4.Conditions Precedent. Before this Agreement becomes effective and any party becomes obligated under it, all of the following conditions shall have been satisfied at Borrower’s sole cost and expense in a manner acceptable to Administrative Agent and the Lenders, in the exercise of their sole judgment:
(a)Administrative Agent and the Lenders shall have received fully executed counterparts of this Agreement and of the Consent and Reaffirmation attached hereto executed by Guarantor with respect to the Guaranty;
(b)(i) At least five (5) days prior to the date hereof, all documentation and other information regarding Borrower requested in connection with applicable “know your customer” and anti-money laundering rules and regulations, including the Patriot Act, to the extent requested in writing of Borrower at least ten (10) days prior to the date hereof, and (ii) to the extent Borrower qualifies as a “legal entity customer” under the Beneficial Ownership Regulation, at least five (5) days prior to the date hereof, any Lender that has requested, in a written notice to Borrower at least ten (10) days prior to the date hereof, a Beneficial Ownership Certification in relation to Borrower shall have received such Beneficial Ownership Certification (provided that, upon the execution and delivery by such Lender of its signature page to this Agreement, the condition set forth in this clause (ii) shall be deemed to be satisfied);
(c)Borrower shall have paid to Administrative Agent, for the ratable benefit of each Lender, a modification fee in an amount equal to $103,115.00; and
(d)Administrative Agent shall have received reimbursement, in immediately available funds, of all reasonable and documented costs and expenses incurred by Administrative Agent in connection with this Agreement, including charges for title insurance (including endorsements), recording, filing and escrow charges, and reasonable and documented legal fees and expenses of Administrative Agent’s and the Lenders’ counsel, in each case, to the extent invoiced at least one (1) Business Day prior to the date hereof.
5.Borrower’s Representations and Warranties.
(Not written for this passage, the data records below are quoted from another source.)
(** [set_pixel_color(self, img_array, i, j, s)]. *)
Definition set_pixel_color (dt : dtype) {k : rank} (t : PixelArtGenerator)
    (img_array : ndarray (pixel (elem dt) k)) (i j : Z) (s : Z)
    : result (ndarray (pixel (elem dt) k)) :=
  do v <- new_value t s;
  do x <- store dt v;
  OK (setitem2 img_array i (i + step t) j (j + step t) (fill x)).

(** The inner loop of [generate]: [for j in range(0, w, self.step)]. *)
Fixpoint generate_row {k : rank} (t : PixelArtGenerator) (img_array : ndarray (pixel Z k))
    (i : Z) (js : list Z) : result (ndarray (pixel Z k)) :=
  match js with
  | [] => OK img_array
  | j :: js' =>
      do color <- get_pixel_color t img_array i j;
      do img_array' <- set_pixel_color int64 t img_array i j color;
      generate_row t img_array' i js'
  end.

(** The outer loop of [generate]: [for i in range(0, h, self.step)]. *)
Fixpoint generate_rows {k : rank} (t : PixelArtGenerator) (img_array : ndarray (pixel Z k))
    (w : nat) (rows : list Z) : result (ndarray (pixel Z k)) :=
  match rows with
  | [] => OK img_array
  | i :: rows' =>
      do js <- py_range w (step t);
      do img_array' <- generate_row t img_array i js;
      generate_rows t img_array' w rows'
  end.

(** [generate(self, image)], on the array of the image's samples. *)
Definition generate {k : rank} (t : PixelArtGenerator) (image : ndarray (pixel Z k))
    : result (ndarray (pixel Z k)) :=
  let img_array := image in
  let h := length img_array in
  do row1 <- getitem img_array 1;
  let w := length row1 in
  do rows <- py_range h (step t);
  generate_rows t img_array w rows.

(** The script: build the generator from the command-line values, then
    run it on the image. *)
Definition main {k : rank} (gradations size : Z) (image : ndarray (pixel Z k))
    : result (ndarray (pixel Z k)) :=
  do generator <- init gradations size;
  generate generator image.

(** ** Vocabulary of the specification *)

(** The pixel at row [r], column [c], when the array has one. *)
Definition lookup2 {A : Type} (a : ndarray A) (r c : nat) : option A :=
  match a !! r with
  | Some row => row !! c
  | None => None
  end.

(** Every row has [w] pixels. *)
Definition rect {A : Type} (w : nat) (a : ndarray A) : Prop :=
  Forall (fun row => length row = w) a.

(** Every pixel has [ch] values: 1 in an array of rank 2, the number of
    channels in an array of rank 3. *)
Definition channels {E : Type} {k : rank} (ch : nat) (a : ndarray (pixel E k)) : Prop :=
  Forall (Forall (fun p => length (values p) = ch)) a.

(** Pixel [(r, c)] belongs to the region [a[i:i+st, j:j+st]]. *)
Definition in_region {A : Type} (a : ndarray A) (i j st : Z) (r c : nat) : Prop :=
  exists row, a !! r = Some row /\
    in_slice (length a) i (i + st) r = true /\
    in_slice (length row) j (j + st) c = true.

(** The same region for an origin inside the grid, in coordinates. *)
Definition inside (i j st : Z) (r c : nat) : Prop :=
  i <= Z.of_nat r < i + st /\ j <= Z.of_nat c < j + st.

(** The indices [a, a+1, ...] below both [a + st] and [n]. *)
Definition clipped (n : nat) (a st : Z) : list nat :=
  seq (Z.to_nat a) (Z.to_nat (Z.min (a + st) (Z.of_nat n) - a)).

(** The arithmetic sum of the values of the block at [(i, j)], clipped to
    an [h] by [w] grid. *)
Definition region_sum {k : rank} (h w : nat) (a : ndarray (pixel Z k)) (i j st : Z) : Z :=
  sum_Z (map (fun r =>
                sum_Z (map (fun c => default 0 (cell_sum <$> lookup2 a r c)) (clipped w j st)))
             (clipped h i st)).

(** The value is representable in the 64-bit accumulator. *)
Definition fits64 (z : Z) : Prop := - 2 ^ 63 <= z < 2 ^ 63.

(** Every value of the array is a signed 64-bit integer. *)
Definition int64_grid {k : rank} (a : ndarray (pixel Z k)) : Prop :=
  Forall (Forall (fun p => Forall fits64 (values p))) a.

(** The number is finite. *)
Definition is_finite (x : float) : bool :=
  match x with
  | S754_zero _ | S754_finite _ _ _ => true
  | _ => false
  end.

(** The numeric value of a cell, as a binary64 number. *)
Definition cell_value (z : Z) : float := of_Z z.

(** [generate] with the width read from row 0 instead of row 1. *)
Definition generate_row0 {k : rank} (t : PixelArtGenerator) (image : ndarray (pixel Z k))
    : result (ndarray (pixel Z k)) :=
  let img_array := image in
  let h := length img_array in
  do row0 <- getitem img_array 0;
  let w := length row0 in
  do rows <- py_range h (step t);
  generate_rows t img_array w rows.

(** The script with the width read from row 0. *)
Definition main_row0 {k : rank} (gradations size : Z) (image : ndarray (pixel Z k))
    : result (ndarray (pixel Z k)) :=
  do generator <- init gradations size;
  generate_row0 generator image.

(** Every value of the array is 0. *)
Definition all_zero {k : rank} (a : ndarray (pixel Z k)) : Prop :=
  Forall (Forall (fun p => Forall (eq 0) (values p))) a.

(** The gradation unit is a non-zero finite number. *)
Definition usable (g : float) : bool :=
  match g with S754_finite _ _ _ => true | _ => false end.

(** An error of the arithmetic: a division by zero or a zero range step. *)
Definition arithmetic_error (e : py_error) : Prop :=
  e = ZeroDivisionError \/ e = ValueError.

(** The generator of the docstring examples: six gradations. *)
Definition default_generator (pixel_step : Z) : PixelArtGenerator :=
  {| step := pixel_step; gradation := S754_finite false 5981343255101440 (-47) |}.

(** The lengths of the rows: the shape of the array. *)
Definition shape {A : Type} (a : ndarray A) : list nat := length <$> a.

(** All the pixels of the block at [(i, j)] hold one value. *)
Definition uniform_block {A : Type} (a : ndarray A) (i j st : Z) : Prop :=
  forall r c r' c' x y,
    inside i j st r c -> inside i j st r' c' ->
    lookup2 a r c = Some x -> lookup2 a r' c' = Some y -> x = y.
Borrower represents and warrants to Administrative Agent and the Lenders as follows:
(a)Loan Documents. All representations and warranties made and given by Borrower in the Loan Documents are true, accurate and correct, subject to such matters, if any, as have been previously disclosed to Administrative Agent in writing, in all material respects on and as of the date hereof except to the extent that such representations and warranties specifically refer to an earlier date, in which case they shall be true and correct in all material respects as of such earlier date.
(b)No Default. After giving effect to the waiver provided in Section 3(e) above, no Default or Event of Default has occurred and is continuing.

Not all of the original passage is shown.